I am not saying that his way has no advantage, and I don't want to bash it too much. I even kinda like it. I would just like to see examples which are harder to rip apart, because at least for me, the refactored damage calculation is pretty clear.

Later on, he brings that argument "I can see everything in the table at once". I really hate this argument. I really, really hate it. Yes, it is nice that I can look at these 3 or 4 values in this example. Yes, I can nicely see them on the screen. And now, I imagine something where we have like 20 - 30 different things. A good class hierachy just swallows this and it is simple to look at the relevant stack of classes. In a table, I need to look at ALL of them, resulting in a lot of horizontal scrolling.

Soo.. tl;dr? I think this is interesting, and interesting for small examples, but I don't see how this scales and I don't see too large examples above well-written textual code.

That's exactly what I thought about it, too. The example function is close to spaghetti and needs at least one helper function with a well-chosen name.

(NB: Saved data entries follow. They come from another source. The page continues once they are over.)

Lemma create_chain_ok x x' :
  fresh (ch_db x) -> create_chain x = (Ok tt, x') -> exists g, chain_ok x' [g].
Proof.
  intros [Hd _] Hc. unfold create_chain in Hc. rewrite bind_gets in Hc.
  apply bind_inv_ok in Hc as ([] & y & E1 & Hc). apply bind_inv_ok in Hc as ([] & z & E2 & Hc).
  apply bind_inv_ok in Hc as (r & x1 & E3 & Hc). destruct (genesis_state _ _ _ _ _ _ E1 E2 E3) as [[[Hs Hm] Hcfg] Hroot].
  set (g := with_state_root r _) in Hc. exists g. rewrite !bind_modify in Hc. unfold modify in Hc. injection Hc as <-.
  eapply quiet_ok; [apply quiet_genesis|].
  destruct (genesis_batch (ch_db x1) g (cc_chain_id (ch_config x1))) as [Ht Hmeta]; [|done|].
  { intros cf k Hcf. by rewrite Hs, Hd. }
  split; [done| |].
  - by exists g, g.
  - exists g. by split_and!.
Qed.

(** A restart reads the chain back. *)
Definition rows_sized (d : Database) : Prop := forall k v,
  k = GENESIS_HASH \/ k = LATEST_STATE_ROOT -> db_get d METADATA k = Some v -> length v = 32%nat.

Lemma sized_ok n bs : length bs = n -> sized n bs = Some bs.
Proof. unfold sized. intros <-. by rewrite Nat.eqb_refl. Qed.

Lemma check_chain_id_ok (x : CH) v : db_get (ch_db x) METADATA CHAIN_ID = Some (to_le 8 v) -> in_u 64 v ->
  cc_chain_id (ch_config x) = v -> check_chain_id x = (Ok tt, x).
Proof.
  intros Hid Hv Hc. unfold check_chain_id. rewrite Hid, length_to_le, from_to_le, Hc. unfold in_u in Hv.
  rewrite Z.mod_small by lia. by rewrite Z.eqb_refl.
Qed.

Lemma quiet_restored (x : CH) : quiet x (let '(restored, y) := load_validator_checkpoint x in
  if restored : bool then y else register_genesis_validators y).
Proof.
  unfold load_validator_checkpoint. destruct (load_latest_checkpoint _); [apply quiet_consensus|].
  unfold register_genesis_validators. case_match; [apply quiet_refl|apply quiet_consensus].
Qed.

Lemma load_head_ok (x : CH) canon b :
  tables_ok (ch_db x) canon (length canon) -> last canon = Some b ->
  db_get (ch_db x) METADATA LATEST_BLOCK_NUMBER = Some (to_le 8 (number b)) ->
  load_head x = (Ok tt, set_ch_head (mkSealedBlock (block_hash b) b) x).
Proof.
  intros Htab Hl Hm. rewrite last_lookup in Hl. destruct (tk_canon _ _ _ Htab _ _ Hl) as [Hn Hs].
  pose proof (canon_u64 _ _ _ _ _ Htab Hl) as Hu. unfold in_u in Hu.
  unfold load_head. rewrite bind_gets, Hm, length_to_le, Nat.eqb_refl. unfold look, bind.
  rewrite from_to_le, Hn, Z.mod_small by lia. by rewrite (tk_rows _ _ _ Htab _ _ Hl).
Qed.
Definition exec_stack (instr : Instruction) : VM unit :=
  match opcode instr with
  | OpPush => let! value := decode_push_value instr in push value
  | OpPop => pop ;; ret tt
  | OpDup => on_stack (update Stack.dup)
  | _ => on_stack (update Stack.swap)
  end.

Definition exec_arith (o : Opcode) : VM unit :=
  match o with
  | OpAdd => binop (fun a b => VU256 (wrap 256 (a + b)))
  | OpSub => binop (fun a b => VU256 (wrap 256 (a - b)))
  | OpMul => binop (fun a b => VU256 (wrap 256 (a * b)))
  | OpDiv => binop (fun a b => if b =? 0 then value_zero else VU256 (a / b))
  | OpMod => binop (fun a b => if b =? 0 then value_zero else VU256 (a mod b))
  | OpPow => let! exp := pop_u256 in let! base := pop_u256 in let! result := pow_u256 base exp in push (VU256 result)
  | _ => let! a := pop_u256 in push (VU256 (wrap 256 (0 - a)))
  end.

Definition exec_compare (o : Opcode) : VM unit :=
  match o with
  | OpEq => let! b := pop in let! a := pop in push (VBool (value_eqb a b))
  | OpNe => let! b := pop in let! a := pop in push (VBool (negb (value_eqb a b)))
  | OpLt => binop (fun a b => VBool (a <? b))
  | OpLe => binop (fun a b => VBool (a <=? b))
  | OpGt => binop (fun a b => VBool (b <? a))
  | _ => binop (fun a b => VBool (b <=? a))
  end.

Definition exec_logic (o : Opcode) : VM unit :=
  match o with
  | OpAnd => let! b := pop_bool in let! a := pop_bool in push (VBool (a && b))
  | OpOr => let! b := pop_bool in let! a := pop_bool in push (VBool (a || b))
  | _ => let! a := pop_bool in push (VBool (negb a))
  end.

Definition exec_bitwise (o : Opcode) : VM unit :=
  match o with
  | OpBitAnd => binop (fun a b => VU256 (Z.land a b))
  | OpBitOr => binop (fun a b => VU256 (Z.lor a b))
  | OpBitXor => binop (fun a b => VU256 (Z.lxor a b))
  | OpBitNot => let! a := pop_u256 in push (VU256 (u_max 256 - a))
  | OpShl => binop (fun a shift => if 256 <=? shift then value_zero else VU256 (wrap 256 (Z.shiftl a shift)))
  | _ => binop (fun a shift => if 256 <=? shift then value_zero else VU256 (Z.shiftr a shift))
  end.

Definition set_current (f : Frame.t) : VM unit :=
  modify (fun v => set_frames (match vframes v with [] => [] | _ :: fs => f :: fs end) v).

The previous example (if-then-else with a complicated boolean logic) has a similar problem: Nobody should write such a mess in the first place. Instead, give speaking names to terms like "a" and "!a & (b|c)". And with "speaking names" I don't mean stupid stuff like "isAandBorC", but something like "waterSuppyOutOfLimits". That way, humans no longer need to think in boolean algebra but in terms of the problem's domain.

He is focusing on the structural aspect of programming, making spaghetti code more manageable by easier dynamic investigation of (partial) special cases.

However, statements like "names are just comments" show that he's completely missing the linguistic aspect of programming. With well-chosen names you don't have to look at the low-level details to understand what's happening. That's what makes abstractions powerful.

Dataflow languages are certainly great for many application domains for which they aren't currently used.

Alternative visual layouts remain to be proven in practice. This is another of a long line of experiments in alternative ways of editing source code. They always tend to work great for smallish examples, then start to quickly become unwieldy. I mean at the end of the second video you can already see that table becoming huge even with just three types of attacks. Imagine a real game with dozens of them and more complicated logic. Your computation is now spread out over meters horizontally and you'd find yourself dizzily scrolling back and forth to try to understand it all. Yes, being able to focus the table can help alot and if you got good at it maybe it'd be fine, but it remains to be proven in a real system. I'd like to see a major application built atop the system first.